Building Production RAG Pipelines: Lessons from Real Deployments
What actually breaks once you leave the demo notebook.
A weekend RAG demo is one thing. A production RAG pipeline is a different animal entirely — and the cost is mostly in the parts you can’t see in a notebook. This post collects the patterns I’ve found genuinely matter, in roughly the order they bite you.
Chunking is product design, not preprocessing
The default tutorial chunker — fixed-size sliding window with some overlap — gets you to a demo. It also routinely shreds meaning. Sentences get split mid-clause. Tables turn into nonsense. The bullet point that gives a paragraph its meaning lands in a different chunk to the paragraph itself.
Three rules that survived contact with real corpora:
- Respect document structure. Use the document’s own boundaries — headings,
list items, table rows — as candidate split points, not arbitrary character
counts. For PDFs, this means a real layout-aware parser (
unstructured, PyMuPDF with logical-block extraction, or AWS Textract for tables) rather than naive text dumps. - Vary chunk size to fit the question. Small chunks (~200 tokens) maximise retrieval precision but lose context. Large chunks (~1k tokens) preserve context but make embedding less discriminative. I’ve ended up with a two-stage retrieval pattern: small chunks for finding where, then expand to the parent section before passing to the model.
- Store the spelling, the slug, and the source. Every chunk needs a stable identifier and a path back to the original document, with page or anchor offsets. Without this, you can’t render citations and you can’t debug a hallucination.
Retrieval needs evaluation, not vibes
“It looks like the right chunks come back for these five test queries” is not an evaluation. It’s a vibe. The first time you change embedding models, prompt versions, or chunk strategy, you’ll discover three things that silently regressed and one user already complained about.
The cheapest reliable harness:
- A labelled query set. 50–100 queries each tagged with the chunks (or source URLs) that should be retrieved. You build this by mining real user queries and annotating by hand. Yes, by hand. There is no shortcut.
- Metrics worth tracking. Recall@k for “did we get the right chunks at all”, MRR for “how high did the right chunk land”, and a separate end-to-end faithfulness score against the final model answer. They tell you different things.
- A nightly run. Cheap, fast, and the only way to catch the silent regressions that come from a routine dependency bump.
Hybrid search beats pure vector search nearly every time
Pure semantic search is brilliant at “find me the part of the manual that says how to reset the device” and terrible at “find the entry mentioning order #248-A”. For anything with proper nouns, codes, dates, or exact strings, BM25 still wins.

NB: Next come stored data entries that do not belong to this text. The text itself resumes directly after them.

Lemma accepted_bounds self w :
  accepted self w -> grid15 (board w) ->
  0 <= fst (location self) < 15 /\ 0 <= snd (location self) < 15
  /\ (direction self = "right" ->
      snd (location self) + Z.of_nat (String.length (word self)) <= 15)
  /\ (direction self = "down" ->
      fst (location self) + Z.of_nat (String.length (word self)) <= 15).
Proof.
  intros [Hw [Hdir [_ [Hoob [_ [_ Hgrid]]]]]] Hg.
  specialize (Hgrid Hg).
  unfold fails in Hoob.
  apply orb_false_iff in Hoob. destruct Hoob as [Hoob Hd].
  apply orb_false_iff in Hoob. destruct Hoob as [Hoob Hr].
  apply orb_false_iff in Hoob. destruct Hoob as [H1 H2].
  apply Z.ltb_ge in H1, H2.
  assert (Hfirst : in_grid (location self)).
  { destruct (word self) as [| c s] eqn:Ew; [congruence |].
    unfold target_cells in Hgrid. rewrite Ew in Hgrid.
    destruct Hdir as [Hd' | Hd']; rewrite Hd' in Hgrid; simpl in Hgrid;
      inversion Hgrid as [| ? ? Hin _]; subst;
      unfold in_grid, cell_right, cell_down in Hin; simpl in Hin;
      unfold in_grid; lia. }
  destruct Hfirst as [Ha Hb].
  split; [exact Ha |]. split; [exact Hb |]. split.
  - intro He. rewrite He in Hr. simpl in Hr. apply Z.ltb_ge in Hr. lia.
  - intro He. rewrite He in Hd. simpl in Hd. apply Z.ltb_ge in Hd. lia.
Qed.

Section AcceptedPlacement.

Context {RNG : Shuffler}.

Lemma place_word_board_spots word0 loc dir0 p w :
  (p < List.length (players w))%nat ->
  fst (place_letters (Py.upper word0) loc (Py.lower dir0)
         (set_premium_spots [] w)) = Ok tt ->
  board (snd (place_word word0 loc dir0 p w))
  = board (snd (place_letters (Py.upper word0) loc (Py.lower dir0)
                  (set_premium_spots [] w)))
  /\ premium_spots (snd (place_word word0 loc dir0 p w))
     = premium_spots (snd (place_letters (Py.upper word0) loc (Py.lower dir0)
                             (set_premium_spots [] w))).
Proof.
  intros Hp Hok. rewrite (place_word_phases _ _ _ _ _ Hp Hok).
  rewrite (preserves_replenish_rack board rack_blind_board).
  rewrite (preserves_replenish_rack premium_spots rack_blind_premium_spots).
  split; reflexivity.
Qed.

(** X7.  On a 15 x 15 board, a placement to the right that [check_word] has
    accepted is carried out by [place_word] without error: the covered cells
    then hold the letters of the word, and the triggers recorded are the
    non-blank contents those cells had. *)
Theorem accepted_right_placement (wtp : string) (loc : Z * Z) (dir : string)
  (p : nat) (w : World) :
  grid15 (board w) ->
  (p < List.length (players w))%nat ->
  Py.lower dir = "right" ->
  fst (check_word (Word_new wtp loc p dir) w) = Ok VTrue ->
  let cells := map (cell_right loc) (range (String.length (Py.upper wtp))) in
  let placed := place_word wtp loc dir p w in
  fst placed = Ok tt
  /\ contents (snd placed) cells
     = map (fun l => Some (letter_cell l)) (Py.chars (Py.upper wtp))
  /\ premium_spots (snd placed)
     = triggers (board w) cells (Py.chars (Py.upper wtp)).
Proof.
  intros Hg Hp Hd Hok cells placed.
  apply check_word_accepts in Hok.
  destruct (accepted_bounds _ _ Hok Hg) as [Hr [Hc [Hlen _]]].
  cbn [Word_new location word direction] in Hr, Hc, Hlen.
  specialize (Hlen Hd).
  destruct (place_letters_right (Py.upper wtp) (Py.lower dir) loc
              (set_premium_spots [] w))
    as [H1 [H2 H3]]; try assumption; try lia.
  { rewrite Hd. apply lower_right. }
  cbv zeta in H1, H2, H3.
  destruct (place_word_board_spots wtp loc dir p w Hp H1) as [Hb Hs].
  destruct (place_word_run wtp loc dir p w Hp H1) as [drawn [Hrun _]].
  unfold placed. split; [exact Hrun |]. split.
  - unfold contents in *. rewrite Hb. exact H3.
  - rewrite Hs, H2. reflexivity.
Qed.

End AcceptedPlacement.

Lemma accepted_right_placement_witness :
  let placed := @place_word keep_order "cat" (7, 7) "Right" 0%nat fresh_game in
  grid15 (board fresh_game)
  /\ (0 < List.length (players fresh_game))%nat
  /\ Py.lower "Right" = "right"
  /\ fst (check_word (Word_new "cat" (7, 7) 0 "Right") fresh_game) = Ok VTrue
  /\ fst placed = Ok tt
  /\ contents (snd placed) [(7, 7); (7, 8); (7, 9)]
     = [Some (letter_cell "C"); Some (letter_cell "A");
        Some (letter_cell "T")]
  /\ premium_spots (snd placed) = [("C", CENTER_CELL)].
Proof.
  intro placed.
  assert (Hg : grid15 (board fresh_game)) by apply grid15_fresh_game.
  assert (Hp : (0 < List.length (players fresh_game))%nat) by (simpl; lia).
  assert (Hd : Py.lower "Right" = "right") by reflexivity.
  assert (Hok : fst (check_word (Word_new "cat" (7, 7) 0 "Right") fresh_game)
                = Ok VTrue) by reflexivity.
  refine (conj Hg (conj Hp (conj Hd (conj Hok _)))).
  exact (@accepted_right_placement keep_order "cat" (7, 7) "Right" 0%nat
           fresh_game Hg Hp Hd Hok).
Defined.

Lemma bind_raise_fst {A B} (m : M A) (k : A -> M B) w e :
  fst (m w) = Raise e -> fst (bind m k w) = Raise e.
Proof.
  intro H. unfold bind. destruct (m w) as [[a | e'] w1]; simpl in *;
    congruence.
Qed.

(** A loop with an iteration that must fail fails, when the iterations
    before it can only succeed or fail in the same way. *)
Lemma for_each_raises {A S} (P : World -> Prop) (e : exn)
  (body : A -> S -> M S) (xs : list A) :
  (forall x acc, In x xs -> maintains P (body x acc)) ->
  (forall x acc w, In x xs ->
     fst (body x acc w) = Raise e \/ exists a, fst (body x acc w) = Ok a) ->
  (exists x, In x xs /\ forall acc w, P w -> fst (body x acc w) = Raise e) ->
  forall acc w, P w -> fst (for_each xs body acc w) = Raise e.
Proof.
  induction xs as [| y r IH]; intros Hm Hc [x [Hin Hx]] acc w Hw.
  - destruct Hin.
  - cbn [for_each]. destruct Hin as [-> | Hin].
    + apply bind_raise_fst, Hx, Hw.
    + destruct (Hc y acc w (or_introl eq_refl)) as [Hy | [a Hy]].
      * apply bind_raise_fst, Hy.
      * pose proof (Hm y acc (or_introl eq_refl) w Hw) as Hw1.
        unfold bind. destruct (body y acc w) as [res w1].
        simpl in Hy, Hw1. subst res.
        apply IH; try assumption.
        -- intros z acc' Hz. apply Hm. right. exact Hz.
        -- intros z acc' w' Hz. apply Hc. right. exact Hz.
        -- exists x. auto.
Qed.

The cheap, robust default is BM25 + dense retrieval running in parallel,
score-normalised, then reranked. Postgres with pgvector and the tsvector
extension does both well enough for most projects without bringing in a
dedicated vector DB.
Reranking is the highest-leverage line of code you’ll add
If you’re doing RAG without a cross-encoder reranker, you’re leaving 5–15
points of recall@k on the table. The pattern is simple: retrieve the top 50
candidates from your initial search, then rerank those 50 with a small
cross-encoder (bge-reranker-base, Cohere Rerank, or your own fine-tuned
model). The cross-encoder has access to both the query and the candidate
chunk in the same forward pass — semantically far richer than any embedding
similarity.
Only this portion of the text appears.